Sadly, the feeling and strength didn’t last. As things settled down in JiNing and basic needs had been met, I had more time to think. I had more time to think about how horrible of a teacher I am. I had time to think about how much heavier and more giant like I am compared to Chinese women. I even had time to think about coming back in the next few years and finding that all of my friends had moved on without me and that some of the friendships that I cherished would be gone or less deep than they had been. I didn’t need the devil whispering in my ear for me to fall away for the joy that God had given me. My own self doubt had proved worthy of that task and in the midst of my doubt my sense of loneliness also grew. I missed my husband terribly. I felt the same way I did the day I got lost in the rain storm when I was 5 years old- lost in the dark with the weight of a storm bearing down on me and no one to help me find my way out of it. I blamed all of this on the lack of husband in my life. I wanted him to pull me close and tell me it was going to be okay, that I was beautiful, and that with time everything would fall into place. He’s been doing this for me for so long; I had forgotten how much I relied on him.

I tried to endure. I told myself that I wouldn’t cry, that I wouldn’t think about how lonely I am, I would just keep going. I focused on the positive things in my life, like my blossoming friendship with Sarah, my time with students, and the new things I was discovering all over town. I poured myself into these things, trying to keep my mind busy. Still, it wasn’t enough. When I discovered that I would not be getting my husband back at the beginning of October, like a rubber band that had been stretched to far, I snapped. I laid in bed for days, unwilling to keep pretending that I was making a life for a husband that wasn’t coming for several weeks. I couldn’t put on a happy face and just keep going. I was done with it. I threw fits and was overwhelmed with moments of anger, yes anger, and despair. I went to school, I taught class, and then I went home. That was all I wanted to do.

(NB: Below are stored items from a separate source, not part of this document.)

(* ===== verification/DictScan.v ===== *)
(** * Scanning a dictionary with a stateless cursor (src/dict.c)

    [dictScan] increments its cursor from the high bits down.  Read backwards,
    as [rev] does, the cursors of a scan only grow: a call for a table of
    [2 ^ k] buckets covers the hashes whose reversal lies in an interval of
    length [2 ^ (64 - k)], and the next cursor is the end of the interval.
    That is why a scan during which the smaller table never shrinks misses
    nothing; the theorem about shrinking tables shows why the restriction is
    there. *)

From S2P Require Import Prelude Dict DictTypes DictSpec.
Import Dict DictTypes DictSpec.

Module DictScan.

(** ** Reversing the bits of a word *)

(** Swapping the blocks of [s] bits that the mask separates. *)
Definition swap_step (s m v : Z) : Z :=
  Z.lor (Z.land (Z.shiftr v s) m) (Z.land (u64 (Z.shiftl v s)) (u64 (Z.lnot m))).

Lemma wrapu_land w z : 0 <= w -> wrapu w z = Z.land z (Z.ones w).
Proof. intros. unfold wrapu. by rewrite Z.land_ones. Qed.

Lemma swap_step_lor s m a b : swap_step s m (Z.lor a b) = Z.lor (swap_step s m a) (swap_step s m b).
Proof.
  unfold swap_step. rewrite !(wrapu_land 64) by lia.
  rewrite Z.shiftr_lor, Z.shiftl_lor, !Z.land_lor_distr_l.
  generalize (Z.land (Z.shiftr a s) m), (Z.land (Z.shiftr b s) m).
  generalize (Z.land (Z.land (Z.shiftl a s) (Z.ones 64)) (Z.land (Z.lnot m) (Z.ones 64))).
  generalize (Z.land (Z.land (Z.shiftl b s) (Z.ones 64)) (Z.land (Z.lnot m) (Z.ones 64))).
  intros p q r t. rewrite <- !Z.lor_assoc. f_equal. rewrite !Z.lor_assoc. f_equal. apply Z.lor_comm.
Qed.

Lemma rev_loop_lor n : forall s m a b,
  rev_loop n s m (Z.lor a b) = Z.lor (rev_loop n s m a) (rev_loop n s m b).
Proof.
  induction n as [|n IH]; intros s m a b; [done|]. cbn [rev_loop].
  destruct (Z.shiftr s 1 >? 0); [|done]. rewrite <- IH. f_equal. apply swap_step_lor.
Qed.

Lemma rev_lor a b : rev (Z.lor a b) = Z.lor (rev a) (rev b).
Proof. apply rev_loop_lor. Qed.

(** A word as the union of its bits, and their reversal. *)
Fixpoint bits_or (n : nat) (v : Z) : Z :=
  match n with
  | O => 0
  | S n => Z.lor (bits_or n v) (if Z.testbit v (Z.of_nat n) then 2 ^ Z.of_nat n else 0)
  end.

Fixpoint rbits_or (n : nat) (v : Z) : Z :=
  match n with
  | O => 0
  | S n => Z.lor (rbits_or n v) (if Z.testbit v (Z.of_nat n) then 2 ^ (63 - Z.of_nat n) else 0)
  end.

Lemma testbit_bit (b : bool) n j : 0 <= n -> Z.testbit (if b then 2 ^ n else 0) j = b && (j =? n).
Proof.
  intros Hn. destruct b; cbn [andb]; [|apply Z.bits_0]. rewrite Z.pow2_bits_eqb by done. apply Z.eqb_sym.
Qed.

Lemma bits_or_spec n v j : 0 <= j -> Z.testbit (bits_or n v) j = (j <? Z.of_nat n) && Z.testbit v j.
Proof.
  intros Hj. induction n as [|n IH]; cbn [bits_or].
  - rewrite Z.bits_0. by rewrite (proj2 (Z.ltb_ge j (Z.of_nat 0))).
  - rewrite Z.lor_spec, IH, testbit_bit by lia.
    destruct (Z.eqb_spec j (Z.of_nat n)) as [->|Hne].
    + rewrite Z.ltb_irrefl, (proj2 (Z.ltb_lt _ _)) by lia. by rewrite andb_true_r.
    + rewrite andb_false_r, orb_false_r. f_equal.
      destruct (Z.ltb_spec j (Z.of_nat n)), (Z.ltb_spec j (Z.of_nat (S n))); done || lia.
Qed.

Then one day, a deep chilly and windy rain came into town. I didn’t have anything buy a jacket at the time and I braved my way through it to school in that morning. It made my misery seem more miserable and in someway trudging through it made me feel right at home. I taught class to students who seemed like they would rather be in bed and then I began my journey home. As I stepped out into the cold and wind, the sun had decided to peak through the clouds and graced me with a moment of warmth. And though I was still standing in the pouring rain, I stopped to look up at the rainbow that had formed in the glimmering light of the sun. My heart both sank and sang at it sight. How had I forgotten the rainbow that God had given me on that first day I was in JiNing and all the hope it had carried with it. As I peered up at the rainbow, thinking about what it had meant to me, a small voice in the back of my head thought, you can’t have rainbows without rain.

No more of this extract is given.